Aims of Organizational Psychology
Organizational psychologists seek to improve the functioning of an organization in terms of its production and productivity, worker morale and job satisfaction, etc. Possible interventions generally include:
- staff training and development
- greater delegation of tasks to lower-level employees.
Organizational Psychologists can be employed by business firms or consulting companies to review management practices and company policies. They may also work as job consultants or career counselors with individuals who may want to change careers or apply for a promotion at their workplace. Organizational Psychologists study people’s behavior in groups rather than just focusing on individual behavior at work which is why they tend to consult mostly for larger organizations rather than smaller businesses. The main focus here is determining how the company’s policies and management culture affect worker behavior and morale. There is a popular saying that employees don’t quit jobs. They quit managers. Organizational Psychologists strive to make sure that management isn’t driving employees out the door.

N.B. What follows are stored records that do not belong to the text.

(** * The zorba process module ([process.cpp]): child-process execution

    A shallow embedding of [ExecFunction::evaluate] and of its two
    backends: the POSIX one ([exec_helper], [execvpe], the read loops and
    the decoding of the wait status) and the WIN32 one ([run_process],
    [create_child_process], [read_child_output]).

    Conventions.
    - [std::string] and C strings are [string] (a sequence of bytes);
      [c_str] is what a [char*] reader sees of a [std::string].
    - [size_t] is a 64-bit unsigned integer and [int] a 32-bit signed one,
      both carried by [Z] with the wrap-around written out.
    - The operating system is an explicit parameter (a record of answers to
      the system calls of one invocation); the handles the calling process
      holds are tracked in an explicit state. *)

From Stdlib Require Import ZArith String Ascii List Bool Lia Permutation.
Import ListNotations.
Local Open Scope string_scope.
Local Open Scope Z_scope.

(** ** Machine integers *)

Definition size_t_modulus : Z := 2 ^ 64.
Definition int_modulus : Z := 2 ^ 32.

(** [std::string::npos], that is [(size_t)-1]. *)
Definition npos : Z := size_t_modulus - 1.

(** Addition of two [size_t] values. *)
Definition size_t_add (a b : Z) : Z := (a + b) mod size_t_modulus.

(** The conversion [int(pos)] of a [size_t]: the low 32 bits, read as a
    two's complement number. *)
Definition int_of_size_t (z : Z) : Z :=
  let r := z mod int_modulus in
  if r <? 2 ^ 31 then r else r - int_modulus.
(** Scenario data: a native segwit address (the funding and change
    address), a taproot address, and the address of a payee. *)
Definition sender : string := "bc1qcr8te4kr609gcawutmrza0j4xv80jy8z306fyu".
Definition payee : string := "bc1qw508d6qejxtdg4y5r3zarvary0c5xw7kv8f3t4".
Definition taprootAddress : string :=
  "bc1p5cyxnuxmeuwuvkwfem96lqzszd02n6xdcjrs20cac6yqjjwudpxqkedrcr".

Definition utxo (id : string) (n v : Z) : UTXO := mkUTXO id n v sender.

(** An inscription held at another address. *)
Definition inscription : UTXO := mkUTXO tx3 0 10000 taprootAddress.

(** Modelled from the spec: the derivation records of [./types], the
    per-input signing-path metadata; here a BIP32 path record, and its
    taproot flavour with leaf hashes. *)
Record Derivation : Type := mkDerivation {
  masterFingerprint : Buffer.t;
  pubkey : Buffer.t;
  path : string
}.

Record TapDerivation : Type := mkTapDerivation {
  tap_masterFingerprint : Buffer.t;
  tap_pubkey : Buffer.t;
  tap_path : string;
  leafHashes : list Buffer.t
}.

(** A reference container.  Of what bitcoinjs-lib checks it keeps: the
    transaction id is 64 hexadecimal digits, no outpoint is added twice,
    no derivation property is set to [undefined], and the address of an
    output carries the prefix of the network (its checksum is not
    verified). *)
Definition isTxid (id : string) : bool :=
  (String.length id =? 64)%nat
  && forallb (fun c => bool_decide (is_Some (Buffer.hexValue c)))
       (list_ascii_of_string id).

Definition inputRefused (psbt : Psbt Derivation TapDerivation)
    (i : PsbtInput Derivation TapDerivation) : option Thrown :=
  if negb (isTxid (hash i))
  then Some (ThrownOther "Invalid transaction id")
  else if existsb (fun j => String.eqb (hash j) (hash i)
                            && (index j =? index i)) (inputs psbt)
  then Some (ThrownOther "Duplicate input detected.")
  else
    match nonWitnessUtxo i, bip32Derivation i,
          tapInternalKey i, tapBip32Derivation i with
    | Some _, None, _, _ =>
        Some (ThrownOther "Data for input key bip32Derivation is incorrect")
    | _, _, Some _, None =>
        Some (ThrownOther "Data for input key tapBip32Derivation is incorrect")
    | _, _, _, _ => None
    end.

Definition outputRefused (psbt : Psbt Derivation TapDerivation)
    (o : PsbtOutput) : option Thrown :=
  if String.prefix
       (match psbt_network psbt with bitcoin => "bc1" | testnet => "tb1" end)
       (o_address o)
  then None
  else Some (ThrownOther "Address has no matching Script").

Definition psbtLib : PsbtLib Derivation TapDerivation :=
  {| inputProblem := inputRefused; outputProblem := outputRefused |}.

(** A [StacksLib] whose signatures are their hexadecimal text and whose
    transactions are read from their serialized text. *)
Definition stacksLib : StacksLib :=
  {| MessageSignature := string;
     ConditionFields := Z;          (* nonce *)
     AuthFields := unit;
     TxFields := string |}.

(** Modelled from the spec: [createMessageSignature] of
    [@stacks/transactions] ([encodeSignature] of the interface list): a
    recoverable signature is 65 bytes, 130 hexadecimal digits. *)
Definition encodeSignature (hex : string)
    : result (MessageSignature stacksLib) :=
  if (String.length hex =? 130)%nat then Ok hex
  else Throw (ThrownOther "Invalid signature").

Definition emptySignature : string :=
  Buffer.toString_hex (repeat Byte.x00 65).

(** A deserialized transaction that is not signed yet. *)
Definition unsignedTx (body : string) : StacksTransaction stacksLib :=
  @mkStacksTransaction stacksLib
    (@mkAuthorization stacksLib
       (@mkSpendingCondition stacksLib (Some emptySignature) 7) tt)
    body.

Definition deserialize (tx : string + Buffer.t)
    : result (StacksTransaction stacksLib) :=
  match tx with
  | inl EmptyString => Throw (ThrownOther "Could not deserialize")
  | inl s => Ok (unsignedTx s)
  | inr b => Ok (unsignedTx (Buffer.toString_hex b))
  end.

Definition stacksFunctions : StacksFunctions stacksLib :=
  {| deserializeTransaction := deserialize;
     createMessageSignature := encodeSignature |}.

(** A raw signature of 65 bytes. *)
Definition signatureVRS : Buffer.t :=
  Byte.x01 :: repeat Byte.xab 64.

End Ref.

(* ===================================================================== *)
(** ** Scenarios *)
(* ===================================================================== *)

Module Scenario.

Import Ref.

(** Recipients for 50000; candidates of 30000 and 40000; a fee of 1500. *)
Definition twoCandidates : list UTXO :=
  [utxo tx1 0 30000; utxo tx2 1 40000].

Definition covered : M TransactionData :=
  getTransactionData (env twoCandidates [] 1500) Mainnet sender
    [mkRecipient payee 50000] None None.

(** Recipients for 100000; candidates that sum to 90000. *)
Definition ninetyThousand : list UTXO :=
  [utxo tx1 0 50000; utxo tx2 0 40000].

Definition short : M TransactionData :=
  getTransactionData (env ninetyThousand [] 1500) Mainnet sender
    [mkRecipient payee 60000; mkRecipient sender 40000] None None.

(** One candidate of exactly the amount to send; a fee of 1500. *)
Definition exact : M TransactionData :=
  getTransactionData (env [utxo tx1 0 50000] [] 1500) Mainnet sender
    [mkRecipient payee 50000] None None.

(** A pinned inscription of 10000 held at another address, one candidate
    of 5000, and 12000 to send; a fee of 1500. *)
Definition pinned : M TransactionData :=
  getTransactionData (env [utxo tx1 0 5000] [] 1500) Mainnet sender
    [mkRecipient payee 12000] None (Some inscription).
(** * Java-Go-Concurrency-Benchmarks: the batch-processing pipelines

    A shallow embedding of the benchmark programs of the repository:

    - the Go fan-out harness ([go/cifar-10] with its metrics, and
      [go/tinyimagenet/main.go]; the two share [SimulateImageProcessing],
      [ProcessBatch] and [RunProcessingTask] word for word, up to the type
      of labels);
    - the Java bounded-queue harness
      ([com/example/cifar/ImageProcessor.java]);
    - the Java Tiny-ImageNet harness
      ([com/example/tinyimagenet/ImageProcessor.java]).

    Pixels are IEEE-754 binary32 values ([float32] in Go, [float] in Java),
    embedded with the Standard Library's executable specification of
    floating-point arithmetic.  Goroutines and threads are embedded as
    schedule-driven state machines: a schedule is the list of choices made
    by the runtime, and every definition runs on a concrete schedule.

    Part I holds the programs, Part II what is proved of them. *)

From Stdlib Require Import ZArith Lia Bool List String SpecFloat.
From stdpp Require Import base list.
Import ListNotations.

Local Open Scope Z_scope.

(** * Part I: the programs *)

(** ** binary32 arithmetic *)

Module F32.

Definition prec : Z := 24.
Definition emax : Z := 128.

(** A [float32] value; NaNs carry no payload. *)
Definition f32 : Type := spec_float.

Definition mul (x y : f32) : f32 := SFmul prec emax x y.
Definition div (x y : f32) : f32 := SFdiv prec emax x y.

(** Conversion of an integer constant or of a byte, [float32(n)]. *)
Definition of_Z (n : Z) : f32 := binary_normalize prec emax n 0 false.

Definition one : f32 := of_Z 1.
Definition two : f32 := of_Z 2.
Definition c255 : f32 := of_Z 255.

(** The largest finite binary32. *)
Definition max_float : f32 := S754_finite false 16777215 104.
(** What [collect] stores under each metric name that is declared. *)
Lemma collect_metrics (cols : list string) (f : file) :
  let s := byte_statistics f in
  ("entropy_global" ∈ cols →
   collect cols f !! "entropy_global"
   = Some (from_option VFloat VNone (entropy_from_counts (counts s) (total s)))) ∧
  ("min_entropy_global" ∈ cols →
   collect cols f !! "min_entropy_global"
   = Some (from_option VFloat VNone (min_entropy (counts s) (total s)))) ∧
  ("entropy_head" ∈ cols →
   collect cols f !! "entropy_head"
   = Some (from_option VFloat VNone (entropy_from_bytes (head s)))) ∧
  ("entropy_tail" ∈ cols →
   collect cols f !! "entropy_tail"
   = Some (from_option VFloat VNone (entropy_from_bytes (tail s)))) ∧
  ("byte_chi2" ∈ cols →
   collect cols f !! "byte_chi2"
   = Some (from_option VFloat VNone (chi_square (counts s) (total s)))) ∧
  ("ic_index" ∈ cols →
   collect cols f !! "ic_index"
   = Some (from_option VFloat VNone (index_of_coincidence (counts s) (total s)))).
Proof.
  simpl. unfold collect.
  destruct cols as [|c cols].
  { repeat split; intros H; by apply not_elem_of_nil in H. }
  repeat split; intros Hin;
    rewrite ?lookup_set_if_declared_ne by done;
    rewrite lookup_set_if_declared_eq;
    rewrite ?lookup_set_if_declared_ne by done;
    rewrite (lookup_list_to_map_fun (λ _, VNone) (c :: cols));
    by rewrite bool_decide_eq_true_2.
Qed.
(** ** The text form *)

Lemma split_join_concat (c : ascii) (l : list string) :
  l <> [] -> Py.split c (Py.join c l) = concat (Py.split c <$> l).
Proof.
  induction l as [|x l IH]; [done|]. intros _.
  destruct l as [|y l].
  - cbn. by rewrite app_nil_r.
  - rewrite join_cons, split_app_sep, IH by done. reflexivity.
Qed.

Lemma filter_nonempty_concat_split (c : ascii) (lines : list string) :
  filter (fun pair => pair <> EmptyString)
         (concat (Py.split c <$> filter (fun l => (0 <? String.length l)%nat = true) lines))
  = filter (fun pair => pair <> EmptyString) (concat (Py.split c <$> lines)).
Proof.
  induction lines as [|line lines IH]; [done|].
  rewrite (filter_cons (fun l => (0 <? String.length l)%nat = true)).
  case_decide as Hlen.
  - cbn [fmap list_fmap concat]. by rewrite !filter_app, IH.
  - destruct line as [|a line]; [|done].
    cbn [fmap list_fmap concat Py.split app].
    rewrite (filter_cons_False _ EmptyString) by (by intros H; apply H). done.
Qed.

(** X8: parsing a TXT configuration. Converting the text to a configuration
    string and parsing that string is parsing, in order, the pieces into
    which the pair separator splits each line of the text; empty lines add
    nothing. For absent text the result is the empty dictionary and the sink
    is not touched. *)
Theorem config_txt_to_dict (contents : string) (result : option Result) :
  config_string_to_dict (config_txt_to_string (Some contents)) result
  = pairs_to_dict
      (concat (Py.split CONFIG_STRING_SEPARATOR_SYMBOL <$> Py.splitlines contents)) result
  /\ config_string_to_dict (config_txt_to_string None) result = (∅, result).
Proof.
  split; [|reflexivity].
  unfold config_txt_to_string, config_string_to_dict.
  rewrite <- pairs_to_dict_filter_empty.
  rewrite <- (pairs_to_dict_filter_empty (concat _)).
  f_equal. rewrite <- filter_nonempty_concat_split.
  destruct (filter (fun l => (0 <? String.length l)%nat = true) (Py.splitlines contents))
    as [|line lines] eqn:Hlines.
  - reflexivity.
  - by rewrite split_join_concat.
Qed.

Lemma splitlines_no_break_bounded (n : nat) (s : string) :
  String.length s <= n ->
  Forall (fun line => Py.contains "010" line = false /\ Py.contains "013" line = false)
         (Py.splitlines s).
Proof.
  revert s. induction n as [|n IH]; intros s Hlen.
  - destruct s; [constructor|cbn in Hlen; lia].
  - destruct s as [|a s]; [constructor|]. cbn in Hlen. cbn [Py.splitlines].
    destruct (Ascii.eqb a "010") eqn:Elf.
    { constructor; [done|]. apply IH. lia. }
    destruct (Ascii.eqb a "013") eqn:Ecr.
    { destruct s as [|b s]; [by repeat constructor|]. cbn in Hlen.
      destruct (Ascii.eqb b "010"); (constructor; [done|]); apply IH; cbn; lia. }
    assert (Hs : String.length s <= n) by lia. specialize (IH s Hs).
    destruct (Py.splitlines s) as [|line lines].
    + repeat constructor; cbn; by rewrite ?Elf, ?Ecr.
    + inversion IH as [|? ? [Hl Hc] Hrest]; subst.
      constructor; [|done]. cbn. by rewrite Elf, Ecr.
Qed.

Lemma contains_join (c sep : ascii) (l : list string) :
  c <> sep -> Forall (fun piece => Py.contains c piece = false) l ->
  Py.contains c (Py.join sep l) = false.
Proof.
  intros Hc. induction 1 as [|x l Hx Hl IH]; [done|].
  destruct l as [|y l]; [done|].
  rewrite join_cons, contains_app, Hx. cbn [Py.contains orb].
  destruct (Ascii.eqb sep c) eqn:E; [|exact IH].
  apply Ascii.eqb_eq in E. congruence.
Qed.

(** X9: the configuration string made from a text has no line break in it,
    when the pair separator is not itself a line break: the lines of the text
    are joined, and nothing of the line ends is kept. *)
Theorem config_txt_to_string_no_line_break (contents config_string : string) :
  CONFIG_STRING_SEPARATOR_SYMBOL <> "010"%char ->
  CONFIG_STRING_SEPARATOR_SYMBOL <> "013"%char ->
  config_txt_to_string (Some contents) = Some config_string ->
  Py.contains "010" config_string = false /\ Py.contains "013" config_string = false.
Proof.
  intros Hlf Hcr [= <-].
  pose proof (splitlines_no_break_bounded _ contents (le_n _)) as Hlines.
  split; (apply contains_join; [done|]);
    apply Forall_forall; intros line Hin;
    apply list_elem_of_filter in Hin as [_ Hin];
    rewrite Forall_forall in Hlines; by destruct (Hlines line Hin).
Qed.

What is the difference between Industrial Psychology and Organizational Psychology?
Father Francis Aning Amoah feels that the two fields have similarities but also some significant differences:
Who Calls on Who
Industrial/Organizational Psychologists may be called on by Human Resource departments, whereas Organizational Psychologists may be employed by a business to improve productivity and worker relations.
Short Term Vs. Long Term
Industrial psychologists have been employed in workplace environments to solve immediate problems such as accidents or increase output from workers. Organizational psychology is a field that provides a more long-term approach to solving problems at the workplace.
Environment Vs. Management
Industrial Psychology focuses on how worker environments affect workers’ behavior, performance, and job satisfaction. At the same time, Organizational Psychology is concerned more with management issues than individual behavior at work.
Individual Vs. Group Focus
Generally speaking, an industrial psychologist will tend to focus more on individuals rather than larger groups. However, you should note that research shows that both disciplines agree much more now than they did when the industry was first established (the late 1800s).
Organizational Psychology tends to focus more on management issues and their effect on worker morale and satisfaction.
As mentioned, there are some similarities between the two fields. Most of all, both tend to agree on many issues.
Industrial psychologists focus more on how individuals behave in groups, while organizational psychologists focus on workplace management procedures and policies.
The biggest difference between Industrial Psychology and Organizational Psychology is that industrial psychology deals mostly with worker productivity, accidents, or injuries in the workplace. At the same time, Organizational Psychologists apply psychological theories to personnel issues such as hiring practices for new employees or different interview strategies.